Start of Exercise input

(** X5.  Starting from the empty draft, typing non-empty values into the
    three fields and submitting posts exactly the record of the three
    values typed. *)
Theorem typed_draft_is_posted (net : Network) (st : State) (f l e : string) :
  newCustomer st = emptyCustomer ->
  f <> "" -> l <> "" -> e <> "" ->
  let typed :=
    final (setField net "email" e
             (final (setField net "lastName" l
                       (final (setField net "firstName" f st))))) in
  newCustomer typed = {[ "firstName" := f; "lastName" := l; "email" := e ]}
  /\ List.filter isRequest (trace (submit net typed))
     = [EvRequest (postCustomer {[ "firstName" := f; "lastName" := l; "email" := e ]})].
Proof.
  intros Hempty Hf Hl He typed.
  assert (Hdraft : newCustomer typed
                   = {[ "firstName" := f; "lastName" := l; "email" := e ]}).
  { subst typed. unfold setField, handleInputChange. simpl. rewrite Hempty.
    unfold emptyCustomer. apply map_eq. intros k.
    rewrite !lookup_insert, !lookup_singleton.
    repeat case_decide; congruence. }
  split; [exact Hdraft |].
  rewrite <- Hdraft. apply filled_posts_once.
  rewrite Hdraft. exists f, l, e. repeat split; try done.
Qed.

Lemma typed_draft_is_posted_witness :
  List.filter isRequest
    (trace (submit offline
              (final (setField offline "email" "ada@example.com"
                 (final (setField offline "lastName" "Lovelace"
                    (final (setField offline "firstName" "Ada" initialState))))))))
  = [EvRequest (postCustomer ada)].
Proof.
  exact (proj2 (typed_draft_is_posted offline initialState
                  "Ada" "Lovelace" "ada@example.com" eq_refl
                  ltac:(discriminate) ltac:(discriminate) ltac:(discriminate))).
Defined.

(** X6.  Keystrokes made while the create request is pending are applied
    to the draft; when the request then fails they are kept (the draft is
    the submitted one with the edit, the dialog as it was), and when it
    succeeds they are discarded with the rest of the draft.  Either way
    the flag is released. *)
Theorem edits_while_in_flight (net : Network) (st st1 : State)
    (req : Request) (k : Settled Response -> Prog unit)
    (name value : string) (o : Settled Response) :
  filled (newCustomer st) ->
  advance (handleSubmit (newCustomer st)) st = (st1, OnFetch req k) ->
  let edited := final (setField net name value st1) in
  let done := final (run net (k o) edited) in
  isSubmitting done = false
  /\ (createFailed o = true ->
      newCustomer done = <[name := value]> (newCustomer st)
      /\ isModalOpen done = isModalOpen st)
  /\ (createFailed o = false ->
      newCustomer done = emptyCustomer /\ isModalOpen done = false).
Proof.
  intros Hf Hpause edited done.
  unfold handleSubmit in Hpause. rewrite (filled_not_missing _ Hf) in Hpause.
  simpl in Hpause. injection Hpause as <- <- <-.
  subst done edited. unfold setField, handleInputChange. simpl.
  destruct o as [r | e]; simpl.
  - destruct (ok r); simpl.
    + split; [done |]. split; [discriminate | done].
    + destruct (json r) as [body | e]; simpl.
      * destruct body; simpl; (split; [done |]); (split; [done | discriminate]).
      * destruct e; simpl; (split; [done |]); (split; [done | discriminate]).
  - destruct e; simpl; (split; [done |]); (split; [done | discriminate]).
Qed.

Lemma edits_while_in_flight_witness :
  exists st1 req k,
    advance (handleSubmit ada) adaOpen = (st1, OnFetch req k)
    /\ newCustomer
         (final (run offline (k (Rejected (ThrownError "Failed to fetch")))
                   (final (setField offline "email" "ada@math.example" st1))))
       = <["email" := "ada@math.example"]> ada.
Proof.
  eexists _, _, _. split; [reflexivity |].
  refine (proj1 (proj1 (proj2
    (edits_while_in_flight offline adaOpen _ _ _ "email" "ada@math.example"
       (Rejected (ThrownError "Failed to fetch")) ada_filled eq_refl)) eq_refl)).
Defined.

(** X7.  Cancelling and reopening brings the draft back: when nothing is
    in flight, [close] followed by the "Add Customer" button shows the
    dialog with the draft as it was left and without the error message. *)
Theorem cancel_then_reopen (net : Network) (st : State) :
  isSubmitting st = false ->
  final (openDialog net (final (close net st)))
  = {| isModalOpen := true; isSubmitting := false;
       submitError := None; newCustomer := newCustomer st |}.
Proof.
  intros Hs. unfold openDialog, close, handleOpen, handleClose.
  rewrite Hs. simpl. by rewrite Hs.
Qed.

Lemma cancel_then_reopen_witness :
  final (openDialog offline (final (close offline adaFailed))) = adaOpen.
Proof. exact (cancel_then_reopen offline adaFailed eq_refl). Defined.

End of Exercise input
Start of Exercise input

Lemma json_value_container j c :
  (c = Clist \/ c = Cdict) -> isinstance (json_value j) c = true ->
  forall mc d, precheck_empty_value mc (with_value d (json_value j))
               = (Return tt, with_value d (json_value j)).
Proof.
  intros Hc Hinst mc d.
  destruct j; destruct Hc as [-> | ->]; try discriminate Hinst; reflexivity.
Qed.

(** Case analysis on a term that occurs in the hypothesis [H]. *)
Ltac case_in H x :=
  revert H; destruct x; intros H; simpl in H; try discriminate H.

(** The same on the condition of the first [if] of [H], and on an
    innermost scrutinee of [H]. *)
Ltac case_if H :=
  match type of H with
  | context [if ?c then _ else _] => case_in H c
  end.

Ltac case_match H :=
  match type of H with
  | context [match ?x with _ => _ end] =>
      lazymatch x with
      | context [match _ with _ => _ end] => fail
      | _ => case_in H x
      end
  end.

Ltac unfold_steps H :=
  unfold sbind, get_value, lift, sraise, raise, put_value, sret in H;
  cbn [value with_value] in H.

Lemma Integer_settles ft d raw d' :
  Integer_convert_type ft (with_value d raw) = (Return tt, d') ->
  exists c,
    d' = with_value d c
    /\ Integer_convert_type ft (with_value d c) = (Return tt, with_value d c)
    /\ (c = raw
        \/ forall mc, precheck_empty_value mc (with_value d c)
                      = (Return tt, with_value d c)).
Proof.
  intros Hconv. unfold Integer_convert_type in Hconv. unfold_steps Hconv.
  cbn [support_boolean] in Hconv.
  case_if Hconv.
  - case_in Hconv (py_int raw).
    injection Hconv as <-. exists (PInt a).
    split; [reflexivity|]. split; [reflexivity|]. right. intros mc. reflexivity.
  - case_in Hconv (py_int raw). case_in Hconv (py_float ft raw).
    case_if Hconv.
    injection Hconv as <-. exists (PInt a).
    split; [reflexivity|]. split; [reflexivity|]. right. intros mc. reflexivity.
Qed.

End of Exercise input

Where the listing above has a line with "Theorem cancel_then_reopen (net", start there, and output every line exactly through the line with "final (openDialog offline", which is also included.

Theorem cancel_then_reopen (net : Network) (st : State) :
  isSubmitting st = false ->
  final (openDialog net (final (close net st)))
  = {| isModalOpen := true; isSubmitting := false;
       submitError := None; newCustomer := newCustomer st |}.
Proof.
  intros Hs. unfold openDialog, close, handleOpen, handleClose.
  rewrite Hs. simpl. by rewrite Hs.
Qed.

Lemma cancel_then_reopen_witness :
  final (openDialog offline (final (close offline adaFailed))) = adaOpen.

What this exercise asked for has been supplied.